Former Regent Allen Housh and Spouse Jean Housh Sponsor Physics Faculty Office in CSBR

Allen Housh began a long relationship with Augsburg College when his congregation, Shepherd of the Hills Lutheran Church in Edina, Minn., nominated him to serve on Augsburg’s Board of Regents. He served from 1989 to 2001.

Housh and his spouse Jean have made an estate plan commitment to Augsburg designated to sponsor a Physics faculty office in the new Center for Science, Business, and Religion.

They believe that the new CSBR will “make a statement. It will draw attention to Augsburg College’s strength in all three departments: science, business and religion.”

Gift to CSBR honors Dr. Mark Engebretson

The Houshes are honoring physics professor Dr. Mark Engebretson through their gift. Engebretson, they say, “makes a big difference for students.” He recently was awarded an NSF grant to research the dynamics of Earth’s magnetosphere and its interaction with the solar wind and interplanetary magnetic field.

Housh spent his entire career working at Cargill. He retired as Vice President for Transportation.

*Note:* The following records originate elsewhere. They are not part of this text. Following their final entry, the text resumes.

Lemma table_exprs_Ok columns exprs plan :
  table_exprs columns = Ok (exprs, plan) -> exprs = exprs_of columns /\ plan = plan_of columns.
Proof.
  revert exprs plan. induction columns as [|[name g] columns IH]; intros exprs plan H; cbn -[str] in H.
  - by simplify_eq.
  - destruct (quote_ident name) as [q|] eqn:Eq; [|done]. apply quote_ident_text in Eq as ->.
    cbn -[str] in H. destruct (table_exprs columns) as [[es ps]|] eqn:Et; [|done].
    destruct (IH _ _ eq_refl) as [-> ->]. cbn -[str] in H.
    destruct g; apply Ok_inj, pair_equal_spec in H as [<- <-]; done.
Qed.

Lemma plan_values_spec count table columns (pre exprs : list rstr) index :
  exprs = exprs_of columns -> index = length pre ->
  plan_values (counts_batch count (pre ++ exprs)) table (plan_of columns) index =
  Some (Ok (stats_of count table columns)).
Proof.
  intros -> ->. revert pre. induction columns as [|[name g] columns IH]; intros pre; [done|].
  assert (forall pre e rest, count_value (counts_batch count (pre ++ e :: rest)) (length pre) = Some (Ok (count e))) as Hcv.
  { intros p e rest. unfold count_value, counts_batch. cbn [b_columns]. rewrite map_app.
    rewrite lookup_app_r by (by rewrite length_map). rewrite length_map, Nat.sub_diag. done. }
  cbn [exprs_of plan_of stats_of flat_map]. fold (exprs_of columns) (plan_of columns) (stats_of count table columns).
  cbn [plan_values app]. rewrite Hcv. cbn [mbind option_bind].
  destruct g; cbn [app plan_values].
  - change (S (length pre)) with (1 + length pre).
    replace (pre ++ null_expr name :: distinct_expr name :: exprs_of columns)
      with ((pre ++ [null_expr name]) ++ distinct_expr name :: exprs_of columns) by (by rewrite <- app_assoc).
    replace (1 + length pre) with (length (pre ++ [null_expr name])) by (rewrite length_app; cbn; lia).
    rewrite Hcv. cbn [mbind option_bind].
    replace ((pre ++ [null_expr name]) ++ distinct_expr name :: exprs_of columns)
      with ((pre ++ [null_expr name; distinct_expr name]) ++ exprs_of columns) by (by rewrite <- !app_assoc).
    replace (S (length (pre ++ [null_expr name]))) with (length (pre ++ [null_expr name; distinct_expr name]))
      by (rewrite !length_app; cbn; lia).
    by rewrite IH.
  - replace (pre ++ null_expr name :: exprs_of columns)
      with ((pre ++ [null_expr name]) ++ exprs_of columns) by (by rewrite <- app_assoc).
    replace (S (length pre)) with (length (pre ++ [null_expr name])) by (rewrite length_app; cbn; lia).
    by rewrite IH.
Qed.
(* ===== verification/Bridge.v ===== *)
(** * The Arrow implementation of the statement's interfaces

    The statement and ingest handlers are proved against the interfaces [Batches]
    and [Formats]; here binding and result conversion implement them.  What the
    client's opaque types show of themselves (a result's columns, a type's
    structure) and the size of a batch in memory are the interface [ArrowHost]. *)

From S2P Require Import Arrow Decode Bind Partitions.
From S2P Require Import Prelude RustStr RustNum ErrorModel Options Config Runtime Stream Txn Client StatementState Ingest Statement.

Class ArrowHost `{SC : SpannerClient} := {
  (** [ResultSetMetadata::column_names] and [column_types] *)
  md_columns : Metadata -> list rstr * list Arrow.Ty;
  type_view : SpType -> Arrow.Ty;
  (** [RecordBatch::get_array_memory_size] *)
  memory_size : Arrow.Batch -> Z;
}.

Section Bridge.
Context {SC : SpannerClient} {AH : ArrowHost (SC := SC)} {CH : Decode.Chrono} {CO : Decode.Codec}.
Context {W : Bind.Wire (SC := SC)} {SD : Partitions.Serde (SC := SC)}.

Definition arrow_batches : Batches (SC := SC) := {|
  RecordBatch := Arrow.Batch;
  Schema := list Arrow.Field;
  num_rows := Arrow.b_rows;
  num_columns b := Z.of_nat (length (Arrow.b_columns b));
  get_array_memory_size := memory_size;
  schema := Arrow.b_fields;
  resolve_parameter_names := Bind.resolve_parameter_names;
  bind_params := Bind.bind_params;
  insert_mutation := Bind.insert_mutation;
  create_table_sql := Bind.create_table_sql;
  mutation_table := Bind.mutation_table |}.

Definition arrow_formats : Formats (B := arrow_batches) := {|
  Field := Arrow.Field;
  Schema_new fields := (fields : Schema (Batches := arrow_batches));
  null_field name := Arrow.Field_new name Arrow.DNull true;
  arrow_field name ty nullable precision := Arrow.arrow_field precision name (type_view ty) nullable;
  build_schema md row precision := Arrow.build_schema precision (md_columns <$> md) row;
  build_batch s rows := Decode.build_batch s rows;
  encode_partition := Partitions.encode_partition |}.

End Bridge.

His first wife died in 1990. He later married Jean, who worked in public relations for Cargill.

Housh once told President Charles Anderson: “Put me in a spot that stretches me and makes me a little uncomfortable.” Anderson replied that he needed him to help with fundraising. When Housh said that would make him really uncomfortable, Anderson said, “It will be right up your alley. You want a challenge.”

Housh agreed and served as the development chair on the board, and later as Interim Vice President for Advancement. He says: “I had fun fundraising. We were working to help students of all ages and ethnicities access education. It was fun to invite people to strengthen the mission of a college at the heart of the city.”